Las variables cualitativas incluyeron las categorías "total", "parcial" y "ninguno", las que fueron ponderadas de la siguiente forma: (la respuesta) "total" otorga 1 punto a la variable, "parcial" otorga 0,5 y "ninguno" no otorga puntos. Luego, los valores de las diferentes variables de cada indicador fueron sumados para obtener la media aritmética de cada grupo de observaciones (valor final del indicador). Los puntos de corte establecidos para la calificación cualitativa de las capacidades fueron: 30% o menos de disponibilidad (se consideró "no existente"), de 31% a 69% ("fortalecer capacidad" [están disponibles pero no satisfacen su función según los requisitos del RSI-2005]) y 70% o más ("capacidad funcional" [están disponibles y cumplen todos los requisitos del RSI]). Por último, al analizar el estado global de cada capacidad con objeto de cuantificar su grado de disponibilidad, se sumaron los valores de las categorías "capacidad funcional" y "fortalecer capacidad".

 

RESULTADOS

Se evaluaron 36 unidades de servicios de salud pública, 14 en La Habana y Santiago de Cuba respectivamente, y 8 en Cienfuegos. Del total de 28 entidades evaluadas a nivel local, 13 correspondieron a centros de estudios con matrícula internacional, 9 a policlínicos, 4 a clínicas internacionales y 2 a instituciones deportivas. Asimismo, también se evaluaron cinco UMHE y, en las provincias seleccionadas, los CPHE con sus laboratorios de referencia (cuadro 2).

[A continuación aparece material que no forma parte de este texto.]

(** A report whose worksheet table is [None]. *)
Lemma table_section_needs_frame_sample :
  out (render_section Sample.sample_env "Worksheets"
         (mkState ∅ ∅ (Some (<["metadata" := <["worksheets" := PNone]>
                                Sample.repeated_worksheets_metadata]>
                              Sample.repeated_worksheets_report)) [])).2
  = [] ++ section_failed "Worksheets".
Proof.
  refine (proj1 (proj2 (table_section_needs_frame Sample.sample_env
    "Worksheets" "metadata" "worksheets" "No worksheets found."
    (mkState ∅ ∅ (Some (<["metadata" := <["worksheets" := PNone]>
                          Sample.repeated_worksheets_metadata]>
                        Sample.repeated_worksheets_report)) [])
    _ (<["worksheets" := PNone]> Sample.repeated_worksheets_metadata) PNone
    _ eq_refl eq_refl eq_refl _))).
  - unfold table_sections. rewrite !elem_of_cons. tauto.
  - intros df. discriminate.
Defined.
(** * URL shortener: registry, click ledger and redirect handler

    A shallow embedding of [config.py], [database.py], [url_shortener.py],
    the request path and the server manager of [server.py], the reports of
    [analytics.py] and [truncate_text] of [utils.py], with the methods of
    [http.server] that put the handler's response on the wire, followed by
    the properties of the redirect service.

    Conventions of the embedding.
    - Python [str] values are Rocq strings; a character is a code point
      below 256, which is also how [http.server] decodes a request line.
    - Time stamps are integers counting microseconds; the ISO text stored in
      the [expires_at] column is read back by [datetime.fromisoformat], and
      the model keeps the instant itself. Dates stay within the range of
      [datetime]: an [expires_days] that leaves it makes Python raise
      [OverflowError], which is not modelled.
    - SQL [REAL] values and Python floats that only pass through the code
      are rationals.
    - The logger writes to a file that no operation reads back; it is left
      out. *)

From stdpp Require Import base option list gmap strings sorting pretty.
From Stdlib Require Import ZArith QArith Ascii Lia.

Local Open Scope Z_scope.

(** ** Python string methods used by the code *)

Module Str.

En el cuadro 3 se muestran los promedios globales obtenidos para las capacidades básicas evaluadas en cada provincia. En La Habana, los centros de estudios, los policlínicos, la clínica internacional y el CPHE superaron el 70% de disponibilidad de las capacidades básicas requeridas. De esas capacidades, se calificaron como funcionales 40% en la clínica internacional, 24% en los centros de estudios y 20% en el CPHE. Las tres UMHE promediaron 46,7% de disponibilidad.

 

 

En Santiago de Cuba, los policlínicos, el CPHE y la UMHE disponían de más de 70% de las capacidades básicas requeridas, de las cuales 10%, 20% y 26,7% respectivamente, fueron calificadas como funcionales. Las clínicas internacionales promediaron 63,3% de disponibilidad de capacidades básicas y solo 6,67% eran funcionales. Los centros de estudios y de deportes contaron con 46,7% de las capacidades que debían ser fortalecidas ("a fortalecer").

La provincia de Cienfuegos tuvo el mayor porcentaje de capacidades funcionales en policlínicos (43,3%), UMHE y CPHE (46,7%), todas entidades que sobrepasaron el 70% de disponibilidad. Los centros de estudios y la clínica internacional, por su parte, solo alcanzaron 42,2% y 33,3% respectivamente de disponibilidad de capacidades básicas requeridas.

Autonomía legal e institucional

En cuanto al grado de autonomía legal e institucional necesario para la implementación del RSI-2005, de un total de nueve policlínicos evaluados, ocho alcanzaron un grado de cumplimiento de entre 35% y 50%. Solo las clínicas internacionales radicadas en Santiago de Cuba contaron con un porcentaje de 50%. Las UMHE de Santiago de Cuba y Cienfuegos alcanzaron un nivel de cumplimiento de 70%, pero ninguna de las evaluadas en La Habana disponía de este campo. Los CPHE de Santiago de Cuba y Cienfuegos alcanzaron más de 60% de disponibilidad y, el de La Habana, un 50% (figura 1).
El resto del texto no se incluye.